How a global drug cartel 'hooked' an Indian pharma firm for multi-billion narco deal


By Deepak Sharma

New Delhi, Sep 12 (IANS): Lure of easy money readily convinced Indian pharmaceutical Company, Avon Life Sciences, to supply ephedrine, a chemical used for manufacturing drugs, to one of the biggest global drug cartels operating from Kenya, reveals the US Drug Enforcement Agency (DEA) in its report filed with the Southern District Court of New York on July 25, 2019. The top management of Avon Life Sciences was ensnared in the multi-billion deal by underworld don Dawood Ibrahim's close aide Vicky Goswami, who happens to be the husband of controversial Bollywood heroine Mamta Kulkarni.

The DEA report, filed by US Attorney Geoffrey S. Berman, gives a shocking insight into Goswami's global drug operations as he supplied mandrax, hashish, cocaine and heroin in quantity of tons, across continents stretching from Australia to Europe and Africa to Americas.

The report says Goswami, son of a former police officer of Gujarat, shifted his base from Dubai to Kenya in 2013. During his stay in Kenya's Mombassa, Goswami came in contact with the Ibrahim Akasha syndicate, considered to be the biggest drug cartel operating from Africa.

Goswami, who rubbed shoulders with top Bollywood stars, also had links with manufacturers of ephedrine in India. The report says he struck a deal with the Directors of Indian Pharma Co, Avon Life Sciences through two NRIs - Dr Bipin Panchal and Minesh Patel.

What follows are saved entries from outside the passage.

(* ===== verification/WinnerInv.v ===== *)
(** The event projector preserves the invariant of the store: every winner transition of
    crates/wcash-pool-store/src/postgres.rs posts exactly the change of the winner's line on the
    balance sheet. *)

From Stdlib Require Import ZArith Lia.
From stdpp Require Import prelude gmap sorting strings.
From S2P Require Import Prelude Wire Backend Hex LargestRemainder Pplns PayoutFees Ledger PayoutRequest StoreDb PayoutStore Configuration WinnerStore Books BatchPlan StoreInv.
Open Scope Z_scope.

(** ** Rows *)

Lemma update_winner_state_Ok db w s o m db' :
  update_winner_state db w s o m = Ok db' ->
  exists row, winners (chn db) !! winner_key w = Some row /\
    db' = put_winner db w (set_winner_state row s o m).
Proof. unfold update_winner_state. case_match; [|done]. intros [= <-]. by eexists. Qed.

Lemma winner_facts_reward row w : winner_facts_match row w = Ok true -> wn_reward_zat row = wd_reward_zat w.
Proof. unfold winner_facts_match, as_i64. intros H. run_in H. lia. Qed.

Lemma load_winner_Ok db sid jid w lw : load_winner db sid jid w = Ok lw ->
  exists row, winners (chn db) !! winner_key w = Some row /\ lw_state lw = wn_state row /\
    lw_observation_event_seq lw = wn_active_observation_event_seq row /\
    lw_maturity_event_seq lw = wn_active_maturity_event_seq row /\
    lw_active_proof_share_id lw = wn_active_proof_share_id row /\
    wn_reward_zat row = wd_reward_zat w /\
    exists proof, winner_proofs (chn db) !! (winner_key w, sid) = Some proof /\ lw_proof_state lw = wp_state proof.
Proof.
  unfold load_winner. intros H. run_steps H. simplify_eq.
  match goal with H1 : ok_or (winners _ !! _) _ = Ok ?r, H2 : winner_facts_match _ _ = Ok ?b,
                  H3 : ok_or (winner_proofs _ !! _) _ = Ok _ |- _ =>
    apply ok_or_Ok in H1; apply ok_or_Ok in H3; destruct b; [|done]; apply winner_facts_reward in H2;
    exists r end.
  cbn. split_and!; try done. by eexists.
Qed.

During a sting operation, launched by DEA agents (in 2014-16), Goswami and members of Ibrahim Akasha syndicate admitted that they attended a meeting in Mombassa wherein Panchal offered to broker a deal between Akasha and Indian pharma company, Avon Life Sciences. The DEA report says that Panchal assured that he would facilitate supply of ephedrine from Avon.

The syndicate discussed that once ephedrine reaches Africa, the stimulant can be used to manufacture the drug methamphetamine.

Goswami, with the help of the Akasha syndicate, then set up a meeting with Ugandan President's sister-in-law to discuss methods of illegally importing ephedrine into Uganda. Once the ephedrine was imported from the Indian company, the plan was to manufacture the drugs in a factory there.

The report says that Goswami and Panchal subsequently met President's sister-in-law who offered to provide a licence to import ephedrine from India. The terms for profit sharing were also discussed during this meeting.

Meanwhile in 2016, the DEA recorded telephonic conversations between Goswami's aides and management of Avon Life Sciences. On a tip off from DEA, the Thane police rounded up three Directors of the company including Manoj Jain in connection with recovery of Rs 2,000 crore of drugs from the premises of the factory in Maharashtra's Solapur. The police was also informed about the involvement of drug kingpin Goswami in the scandal. The police found during investigation that Jain had gone abroad several times to meet Goswami.

Mumbai police sources states that Jain, arrested by police, later denied charges of manufacturing any narcotics substance. In a bail application filed last week, in a special court in Thane, Jain's lawyer argued that 12 tons of ephedrine recovered from Jain's warehouse was not a narcotics substance but only its waste for which the company has licence to produce for medical purposes.

The lawyers argued that the "so-called" drug seized by the police from the factory premises was, in fact, waste left by the company's earlier management.